-- REQUIRED WORK --
Once you reach the line containing "(binary : string)." in the data below, restate each line word for word up to and including the one containing "rc_bpf : Ebpf;".

-- DATA SUPPLIED --
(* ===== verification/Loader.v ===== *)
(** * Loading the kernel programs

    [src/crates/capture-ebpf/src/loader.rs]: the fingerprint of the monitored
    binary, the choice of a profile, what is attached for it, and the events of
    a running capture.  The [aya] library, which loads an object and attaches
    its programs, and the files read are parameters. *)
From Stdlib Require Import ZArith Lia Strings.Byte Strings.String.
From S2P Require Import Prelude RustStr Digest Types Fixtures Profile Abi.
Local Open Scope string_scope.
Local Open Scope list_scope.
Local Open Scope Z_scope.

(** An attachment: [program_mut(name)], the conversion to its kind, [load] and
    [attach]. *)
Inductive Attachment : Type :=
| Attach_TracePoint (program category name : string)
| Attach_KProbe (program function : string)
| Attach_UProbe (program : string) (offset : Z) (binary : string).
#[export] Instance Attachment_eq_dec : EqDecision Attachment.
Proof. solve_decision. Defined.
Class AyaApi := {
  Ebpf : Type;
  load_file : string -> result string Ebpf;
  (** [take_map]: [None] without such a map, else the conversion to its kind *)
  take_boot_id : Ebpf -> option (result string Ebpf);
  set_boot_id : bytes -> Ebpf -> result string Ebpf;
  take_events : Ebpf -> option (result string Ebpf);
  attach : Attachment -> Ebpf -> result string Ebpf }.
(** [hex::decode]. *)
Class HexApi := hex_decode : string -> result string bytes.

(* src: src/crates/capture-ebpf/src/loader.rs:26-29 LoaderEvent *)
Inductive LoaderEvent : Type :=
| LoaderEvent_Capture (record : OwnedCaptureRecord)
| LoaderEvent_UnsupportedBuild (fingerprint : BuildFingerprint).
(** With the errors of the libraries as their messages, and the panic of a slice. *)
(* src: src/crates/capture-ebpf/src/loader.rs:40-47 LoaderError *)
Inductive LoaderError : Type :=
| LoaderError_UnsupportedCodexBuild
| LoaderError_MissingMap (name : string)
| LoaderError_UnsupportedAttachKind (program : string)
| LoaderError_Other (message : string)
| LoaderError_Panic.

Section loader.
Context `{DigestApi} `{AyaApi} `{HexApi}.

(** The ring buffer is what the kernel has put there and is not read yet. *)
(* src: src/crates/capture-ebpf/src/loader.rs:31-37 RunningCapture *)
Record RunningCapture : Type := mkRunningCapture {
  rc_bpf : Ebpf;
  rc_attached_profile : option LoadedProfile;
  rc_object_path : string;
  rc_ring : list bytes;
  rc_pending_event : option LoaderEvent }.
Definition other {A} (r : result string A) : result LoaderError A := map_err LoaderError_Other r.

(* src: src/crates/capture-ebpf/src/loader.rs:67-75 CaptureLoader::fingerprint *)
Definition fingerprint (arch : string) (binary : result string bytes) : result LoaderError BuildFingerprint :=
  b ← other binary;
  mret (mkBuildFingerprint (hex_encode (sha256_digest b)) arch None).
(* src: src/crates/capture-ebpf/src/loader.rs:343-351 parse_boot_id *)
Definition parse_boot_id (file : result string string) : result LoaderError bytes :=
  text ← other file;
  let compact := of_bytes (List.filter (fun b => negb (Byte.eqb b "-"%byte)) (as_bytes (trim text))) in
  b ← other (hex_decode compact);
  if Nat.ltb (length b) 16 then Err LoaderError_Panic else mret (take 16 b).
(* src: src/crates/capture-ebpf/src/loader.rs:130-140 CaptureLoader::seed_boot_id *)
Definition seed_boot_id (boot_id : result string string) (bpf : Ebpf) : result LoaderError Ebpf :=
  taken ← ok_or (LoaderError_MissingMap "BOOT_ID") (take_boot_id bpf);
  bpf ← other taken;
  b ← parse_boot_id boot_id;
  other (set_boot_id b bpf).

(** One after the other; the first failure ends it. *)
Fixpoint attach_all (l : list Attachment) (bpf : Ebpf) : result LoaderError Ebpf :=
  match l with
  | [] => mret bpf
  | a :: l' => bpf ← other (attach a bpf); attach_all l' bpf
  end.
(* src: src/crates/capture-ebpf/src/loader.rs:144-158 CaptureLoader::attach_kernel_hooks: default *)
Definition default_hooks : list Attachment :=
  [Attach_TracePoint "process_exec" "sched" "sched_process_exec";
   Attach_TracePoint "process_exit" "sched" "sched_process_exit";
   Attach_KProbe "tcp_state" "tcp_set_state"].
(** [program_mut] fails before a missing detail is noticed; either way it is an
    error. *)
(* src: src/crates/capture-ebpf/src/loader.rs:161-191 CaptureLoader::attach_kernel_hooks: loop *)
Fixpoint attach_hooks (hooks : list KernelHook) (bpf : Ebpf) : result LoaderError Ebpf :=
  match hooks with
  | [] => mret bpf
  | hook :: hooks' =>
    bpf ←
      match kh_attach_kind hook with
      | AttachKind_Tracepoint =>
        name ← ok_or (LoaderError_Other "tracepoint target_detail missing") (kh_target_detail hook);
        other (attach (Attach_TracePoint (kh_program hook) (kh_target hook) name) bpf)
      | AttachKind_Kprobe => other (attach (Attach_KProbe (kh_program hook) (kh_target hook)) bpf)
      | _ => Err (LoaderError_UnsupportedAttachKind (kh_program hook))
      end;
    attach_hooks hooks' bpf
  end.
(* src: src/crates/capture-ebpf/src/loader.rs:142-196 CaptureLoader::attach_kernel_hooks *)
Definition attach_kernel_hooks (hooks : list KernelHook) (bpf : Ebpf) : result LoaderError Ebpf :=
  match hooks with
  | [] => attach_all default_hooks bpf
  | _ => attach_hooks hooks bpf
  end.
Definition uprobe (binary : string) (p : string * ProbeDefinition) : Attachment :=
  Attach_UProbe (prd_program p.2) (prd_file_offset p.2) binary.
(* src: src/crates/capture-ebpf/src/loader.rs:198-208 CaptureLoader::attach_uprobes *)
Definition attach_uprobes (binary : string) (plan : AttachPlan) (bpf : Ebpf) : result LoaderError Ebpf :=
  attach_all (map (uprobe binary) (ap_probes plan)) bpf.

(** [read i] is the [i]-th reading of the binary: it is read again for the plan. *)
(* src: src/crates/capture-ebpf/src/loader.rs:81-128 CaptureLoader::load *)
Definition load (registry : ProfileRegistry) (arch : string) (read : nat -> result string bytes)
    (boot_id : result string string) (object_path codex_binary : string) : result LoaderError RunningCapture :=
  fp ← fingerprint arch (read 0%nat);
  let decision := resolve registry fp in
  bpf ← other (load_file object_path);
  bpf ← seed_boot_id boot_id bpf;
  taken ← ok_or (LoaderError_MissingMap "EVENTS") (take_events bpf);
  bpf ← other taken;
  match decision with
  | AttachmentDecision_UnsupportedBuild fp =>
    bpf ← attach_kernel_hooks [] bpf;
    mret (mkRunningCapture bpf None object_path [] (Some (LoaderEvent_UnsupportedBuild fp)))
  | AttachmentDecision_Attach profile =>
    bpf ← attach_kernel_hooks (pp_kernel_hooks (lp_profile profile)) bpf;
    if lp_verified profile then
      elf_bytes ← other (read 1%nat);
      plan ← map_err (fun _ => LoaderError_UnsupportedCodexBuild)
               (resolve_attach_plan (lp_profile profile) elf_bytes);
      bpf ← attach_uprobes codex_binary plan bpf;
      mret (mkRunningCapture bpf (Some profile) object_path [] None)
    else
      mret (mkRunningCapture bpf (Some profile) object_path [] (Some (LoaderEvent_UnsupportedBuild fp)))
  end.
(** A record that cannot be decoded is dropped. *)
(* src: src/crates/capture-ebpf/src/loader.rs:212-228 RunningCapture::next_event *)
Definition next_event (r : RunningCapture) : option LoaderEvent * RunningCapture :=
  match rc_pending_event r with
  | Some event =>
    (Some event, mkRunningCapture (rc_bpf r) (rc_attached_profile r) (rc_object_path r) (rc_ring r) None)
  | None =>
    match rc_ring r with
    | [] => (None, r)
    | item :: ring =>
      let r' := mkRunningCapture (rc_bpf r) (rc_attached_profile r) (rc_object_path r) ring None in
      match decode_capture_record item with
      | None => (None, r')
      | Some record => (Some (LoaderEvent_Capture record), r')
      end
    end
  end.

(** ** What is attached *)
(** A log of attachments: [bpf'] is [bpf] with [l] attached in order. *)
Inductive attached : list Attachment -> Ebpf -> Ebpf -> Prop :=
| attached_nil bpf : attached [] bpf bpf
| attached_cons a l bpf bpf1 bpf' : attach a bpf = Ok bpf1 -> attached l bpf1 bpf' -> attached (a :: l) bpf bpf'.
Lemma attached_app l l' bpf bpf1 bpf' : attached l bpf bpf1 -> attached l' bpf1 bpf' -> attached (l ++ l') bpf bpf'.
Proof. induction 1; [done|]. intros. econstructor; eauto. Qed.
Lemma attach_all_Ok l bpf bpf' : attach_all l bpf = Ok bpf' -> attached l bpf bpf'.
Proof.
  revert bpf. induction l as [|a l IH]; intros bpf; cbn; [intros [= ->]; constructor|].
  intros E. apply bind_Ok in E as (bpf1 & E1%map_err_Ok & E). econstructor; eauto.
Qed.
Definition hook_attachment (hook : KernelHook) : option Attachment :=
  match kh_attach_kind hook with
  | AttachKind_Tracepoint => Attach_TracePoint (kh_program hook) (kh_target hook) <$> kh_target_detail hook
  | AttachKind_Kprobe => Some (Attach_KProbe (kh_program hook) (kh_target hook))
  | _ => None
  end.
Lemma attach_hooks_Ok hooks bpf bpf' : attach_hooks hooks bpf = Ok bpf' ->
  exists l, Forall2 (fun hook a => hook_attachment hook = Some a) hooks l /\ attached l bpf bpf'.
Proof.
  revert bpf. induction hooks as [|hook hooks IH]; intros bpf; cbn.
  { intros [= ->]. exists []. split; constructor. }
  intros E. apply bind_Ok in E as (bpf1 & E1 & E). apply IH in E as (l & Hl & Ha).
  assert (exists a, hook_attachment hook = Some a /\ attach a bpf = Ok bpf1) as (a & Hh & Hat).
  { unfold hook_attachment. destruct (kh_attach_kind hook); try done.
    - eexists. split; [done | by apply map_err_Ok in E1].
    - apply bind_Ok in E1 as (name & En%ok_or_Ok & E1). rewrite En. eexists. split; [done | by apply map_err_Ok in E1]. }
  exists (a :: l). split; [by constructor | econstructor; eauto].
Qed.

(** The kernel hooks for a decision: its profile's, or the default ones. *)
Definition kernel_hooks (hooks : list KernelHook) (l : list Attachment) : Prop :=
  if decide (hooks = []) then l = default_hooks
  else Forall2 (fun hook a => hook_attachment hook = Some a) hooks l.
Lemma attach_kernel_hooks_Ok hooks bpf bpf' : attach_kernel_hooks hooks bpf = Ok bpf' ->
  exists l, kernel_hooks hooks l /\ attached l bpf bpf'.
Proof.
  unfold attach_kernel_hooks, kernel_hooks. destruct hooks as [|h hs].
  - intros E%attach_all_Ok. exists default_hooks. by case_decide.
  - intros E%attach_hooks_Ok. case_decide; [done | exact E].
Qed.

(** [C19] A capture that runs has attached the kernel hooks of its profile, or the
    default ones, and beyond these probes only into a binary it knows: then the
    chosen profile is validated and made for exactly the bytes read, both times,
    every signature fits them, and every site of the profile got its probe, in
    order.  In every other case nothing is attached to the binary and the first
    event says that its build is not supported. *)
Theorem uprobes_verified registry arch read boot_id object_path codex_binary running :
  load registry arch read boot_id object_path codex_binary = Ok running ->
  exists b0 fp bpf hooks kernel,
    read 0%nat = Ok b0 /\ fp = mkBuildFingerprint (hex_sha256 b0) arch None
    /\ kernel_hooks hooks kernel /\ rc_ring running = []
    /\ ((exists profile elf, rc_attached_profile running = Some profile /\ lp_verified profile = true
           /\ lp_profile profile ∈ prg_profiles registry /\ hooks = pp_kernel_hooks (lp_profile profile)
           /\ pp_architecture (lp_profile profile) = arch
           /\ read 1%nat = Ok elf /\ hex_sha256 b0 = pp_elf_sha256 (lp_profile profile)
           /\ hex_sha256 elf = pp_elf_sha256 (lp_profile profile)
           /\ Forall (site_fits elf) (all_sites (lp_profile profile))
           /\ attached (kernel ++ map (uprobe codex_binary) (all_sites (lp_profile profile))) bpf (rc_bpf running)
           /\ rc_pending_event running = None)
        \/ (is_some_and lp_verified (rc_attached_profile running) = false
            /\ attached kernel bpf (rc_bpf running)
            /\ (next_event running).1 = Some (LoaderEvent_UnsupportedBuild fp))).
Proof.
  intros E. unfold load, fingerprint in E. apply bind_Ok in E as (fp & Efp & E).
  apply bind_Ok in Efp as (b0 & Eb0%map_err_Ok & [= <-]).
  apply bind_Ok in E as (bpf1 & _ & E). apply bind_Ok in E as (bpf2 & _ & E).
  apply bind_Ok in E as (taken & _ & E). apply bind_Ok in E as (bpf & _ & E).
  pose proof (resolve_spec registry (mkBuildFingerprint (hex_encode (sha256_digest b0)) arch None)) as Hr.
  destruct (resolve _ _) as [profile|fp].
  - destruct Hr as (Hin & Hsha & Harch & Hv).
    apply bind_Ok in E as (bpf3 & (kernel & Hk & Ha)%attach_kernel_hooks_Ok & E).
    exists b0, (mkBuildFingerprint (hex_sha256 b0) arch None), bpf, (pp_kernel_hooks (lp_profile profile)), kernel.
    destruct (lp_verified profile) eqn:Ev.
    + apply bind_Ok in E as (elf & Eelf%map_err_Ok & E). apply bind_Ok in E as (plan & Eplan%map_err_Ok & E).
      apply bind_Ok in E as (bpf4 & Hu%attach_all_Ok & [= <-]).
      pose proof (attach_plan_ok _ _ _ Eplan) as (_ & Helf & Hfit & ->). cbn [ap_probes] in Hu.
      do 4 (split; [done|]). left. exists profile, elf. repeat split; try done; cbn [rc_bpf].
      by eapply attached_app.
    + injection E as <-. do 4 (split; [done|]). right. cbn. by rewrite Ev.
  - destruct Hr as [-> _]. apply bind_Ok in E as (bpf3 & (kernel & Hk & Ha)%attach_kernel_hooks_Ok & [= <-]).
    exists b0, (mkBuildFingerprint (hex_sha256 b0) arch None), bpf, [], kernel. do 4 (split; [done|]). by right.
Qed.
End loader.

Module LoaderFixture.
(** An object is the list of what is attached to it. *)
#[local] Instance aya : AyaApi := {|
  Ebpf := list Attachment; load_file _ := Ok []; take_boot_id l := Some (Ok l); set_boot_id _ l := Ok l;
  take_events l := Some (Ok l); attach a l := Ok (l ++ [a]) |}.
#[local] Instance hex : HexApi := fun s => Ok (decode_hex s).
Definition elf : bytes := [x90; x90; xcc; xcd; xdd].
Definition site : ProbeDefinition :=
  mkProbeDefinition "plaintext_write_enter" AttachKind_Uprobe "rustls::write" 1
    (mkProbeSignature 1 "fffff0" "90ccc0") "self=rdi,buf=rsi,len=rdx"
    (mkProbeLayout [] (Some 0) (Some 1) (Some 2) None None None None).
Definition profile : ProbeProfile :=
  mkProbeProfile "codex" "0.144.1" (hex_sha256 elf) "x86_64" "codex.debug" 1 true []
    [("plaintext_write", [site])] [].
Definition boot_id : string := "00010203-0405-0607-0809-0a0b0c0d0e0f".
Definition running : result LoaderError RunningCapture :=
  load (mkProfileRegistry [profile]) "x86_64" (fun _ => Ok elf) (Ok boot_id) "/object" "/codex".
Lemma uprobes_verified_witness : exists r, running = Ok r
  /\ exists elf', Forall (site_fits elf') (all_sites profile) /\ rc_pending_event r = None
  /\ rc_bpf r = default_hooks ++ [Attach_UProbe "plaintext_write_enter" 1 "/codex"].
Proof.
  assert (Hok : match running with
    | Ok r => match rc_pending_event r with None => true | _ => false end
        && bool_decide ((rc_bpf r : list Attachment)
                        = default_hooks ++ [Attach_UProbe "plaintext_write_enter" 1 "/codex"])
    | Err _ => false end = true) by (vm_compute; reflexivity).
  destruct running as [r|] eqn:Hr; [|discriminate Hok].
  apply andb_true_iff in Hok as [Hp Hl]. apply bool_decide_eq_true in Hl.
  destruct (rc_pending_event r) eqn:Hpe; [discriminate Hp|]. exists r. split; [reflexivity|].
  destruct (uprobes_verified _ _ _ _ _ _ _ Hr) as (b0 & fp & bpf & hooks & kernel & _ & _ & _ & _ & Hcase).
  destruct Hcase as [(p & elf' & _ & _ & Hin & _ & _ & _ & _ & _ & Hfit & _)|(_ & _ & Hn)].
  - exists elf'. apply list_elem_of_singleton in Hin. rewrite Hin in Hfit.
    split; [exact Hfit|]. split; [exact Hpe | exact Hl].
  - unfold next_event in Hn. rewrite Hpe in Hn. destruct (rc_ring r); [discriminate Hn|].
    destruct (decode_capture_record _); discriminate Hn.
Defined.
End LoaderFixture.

* * *

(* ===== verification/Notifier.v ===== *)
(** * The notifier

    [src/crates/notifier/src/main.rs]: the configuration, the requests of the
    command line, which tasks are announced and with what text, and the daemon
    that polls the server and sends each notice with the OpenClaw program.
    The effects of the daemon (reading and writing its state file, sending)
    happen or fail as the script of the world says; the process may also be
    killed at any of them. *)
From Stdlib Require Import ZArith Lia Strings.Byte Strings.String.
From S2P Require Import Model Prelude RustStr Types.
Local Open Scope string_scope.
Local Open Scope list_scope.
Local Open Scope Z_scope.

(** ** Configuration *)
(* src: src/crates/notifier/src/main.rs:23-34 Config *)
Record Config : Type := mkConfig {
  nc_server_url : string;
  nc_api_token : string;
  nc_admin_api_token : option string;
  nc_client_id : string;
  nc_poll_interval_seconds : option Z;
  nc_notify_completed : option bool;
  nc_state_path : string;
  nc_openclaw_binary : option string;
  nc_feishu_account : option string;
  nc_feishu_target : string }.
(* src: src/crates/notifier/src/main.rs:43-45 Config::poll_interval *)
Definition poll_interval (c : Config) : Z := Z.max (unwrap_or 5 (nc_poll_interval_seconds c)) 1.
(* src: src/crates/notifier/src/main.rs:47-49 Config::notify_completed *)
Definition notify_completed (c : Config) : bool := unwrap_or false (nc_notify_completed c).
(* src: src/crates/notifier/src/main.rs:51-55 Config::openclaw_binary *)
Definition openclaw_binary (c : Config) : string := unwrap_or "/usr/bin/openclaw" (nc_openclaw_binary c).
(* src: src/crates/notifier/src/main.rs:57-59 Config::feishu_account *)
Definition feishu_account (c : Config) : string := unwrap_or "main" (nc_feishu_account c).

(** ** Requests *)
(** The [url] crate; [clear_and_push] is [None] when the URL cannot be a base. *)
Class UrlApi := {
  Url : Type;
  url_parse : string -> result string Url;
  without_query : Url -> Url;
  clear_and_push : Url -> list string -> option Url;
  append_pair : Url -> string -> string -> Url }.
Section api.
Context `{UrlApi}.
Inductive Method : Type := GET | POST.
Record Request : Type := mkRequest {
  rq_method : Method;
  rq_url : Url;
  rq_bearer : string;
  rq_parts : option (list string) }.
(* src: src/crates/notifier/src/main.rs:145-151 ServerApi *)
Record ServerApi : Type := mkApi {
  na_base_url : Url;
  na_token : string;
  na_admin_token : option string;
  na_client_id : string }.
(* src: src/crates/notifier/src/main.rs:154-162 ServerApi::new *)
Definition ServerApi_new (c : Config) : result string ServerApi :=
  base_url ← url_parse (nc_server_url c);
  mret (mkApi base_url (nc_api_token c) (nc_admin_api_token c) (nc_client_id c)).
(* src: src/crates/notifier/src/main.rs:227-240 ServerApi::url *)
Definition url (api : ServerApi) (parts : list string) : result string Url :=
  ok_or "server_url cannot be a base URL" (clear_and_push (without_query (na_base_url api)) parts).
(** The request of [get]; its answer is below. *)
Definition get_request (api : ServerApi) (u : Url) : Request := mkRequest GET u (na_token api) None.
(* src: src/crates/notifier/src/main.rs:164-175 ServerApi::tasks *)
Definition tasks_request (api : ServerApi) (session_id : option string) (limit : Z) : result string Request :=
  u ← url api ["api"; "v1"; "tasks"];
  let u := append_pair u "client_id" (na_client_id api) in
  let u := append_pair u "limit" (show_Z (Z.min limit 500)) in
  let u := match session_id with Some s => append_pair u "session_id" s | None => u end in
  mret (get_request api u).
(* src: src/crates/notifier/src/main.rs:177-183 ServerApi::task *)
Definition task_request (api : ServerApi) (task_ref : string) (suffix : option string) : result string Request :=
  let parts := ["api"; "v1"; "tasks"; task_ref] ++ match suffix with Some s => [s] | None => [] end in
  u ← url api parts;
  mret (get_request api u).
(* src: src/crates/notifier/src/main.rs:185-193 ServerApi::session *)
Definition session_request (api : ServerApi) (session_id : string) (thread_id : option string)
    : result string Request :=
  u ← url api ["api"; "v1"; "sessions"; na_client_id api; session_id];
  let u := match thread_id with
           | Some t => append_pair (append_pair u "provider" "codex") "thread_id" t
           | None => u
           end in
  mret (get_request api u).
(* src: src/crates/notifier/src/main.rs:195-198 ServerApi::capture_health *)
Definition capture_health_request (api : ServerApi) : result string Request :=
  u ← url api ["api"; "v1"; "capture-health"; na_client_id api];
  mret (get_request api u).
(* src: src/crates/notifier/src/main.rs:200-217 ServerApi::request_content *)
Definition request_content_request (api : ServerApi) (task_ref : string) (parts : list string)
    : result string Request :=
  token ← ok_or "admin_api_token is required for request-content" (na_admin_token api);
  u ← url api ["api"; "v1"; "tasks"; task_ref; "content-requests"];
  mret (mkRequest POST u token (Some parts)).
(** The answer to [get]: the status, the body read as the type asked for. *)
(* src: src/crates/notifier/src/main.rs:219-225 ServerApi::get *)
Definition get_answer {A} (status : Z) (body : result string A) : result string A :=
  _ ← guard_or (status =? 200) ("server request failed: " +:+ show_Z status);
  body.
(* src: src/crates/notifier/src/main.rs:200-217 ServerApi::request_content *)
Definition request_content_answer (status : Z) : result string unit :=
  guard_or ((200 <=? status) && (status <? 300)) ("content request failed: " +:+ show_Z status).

-- TASK RESPONSE --
| Attach_UProbe (program : string) (offset : Z) (binary : string).
#[export] Instance Attachment_eq_dec : EqDecision Attachment.
Proof. solve_decision. Defined.
Class AyaApi := {
  Ebpf : Type;
  load_file : string -> result string Ebpf;
  (** [take_map]: [None] without such a map, else the conversion to its kind *)
  take_boot_id : Ebpf -> option (result string Ebpf);
  set_boot_id : bytes -> Ebpf -> result string Ebpf;
  take_events : Ebpf -> option (result string Ebpf);
  attach : Attachment -> Ebpf -> result string Ebpf }.
(** [hex::decode]. *)
Class HexApi := hex_decode : string -> result string bytes.

(* src: src/crates/capture-ebpf/src/loader.rs:26-29 LoaderEvent *)
Inductive LoaderEvent : Type :=
| LoaderEvent_Capture (record : OwnedCaptureRecord)
| LoaderEvent_UnsupportedBuild (fingerprint : BuildFingerprint).
(** With the errors of the libraries as their messages, and the panic of a slice. *)
(* src: src/crates/capture-ebpf/src/loader.rs:40-47 LoaderError *)
Inductive LoaderError : Type :=
| LoaderError_UnsupportedCodexBuild
| LoaderError_MissingMap (name : string)
| LoaderError_UnsupportedAttachKind (program : string)
| LoaderError_Other (message : string)
| LoaderError_Panic.

Section loader.
Context `{DigestApi} `{AyaApi} `{HexApi}.

(** The ring buffer is what the kernel has put there and is not read yet. *)
(* src: src/crates/capture-ebpf/src/loader.rs:31-37 RunningCapture *)
Record RunningCapture : Type := mkRunningCapture {
  rc_bpf : Ebpf;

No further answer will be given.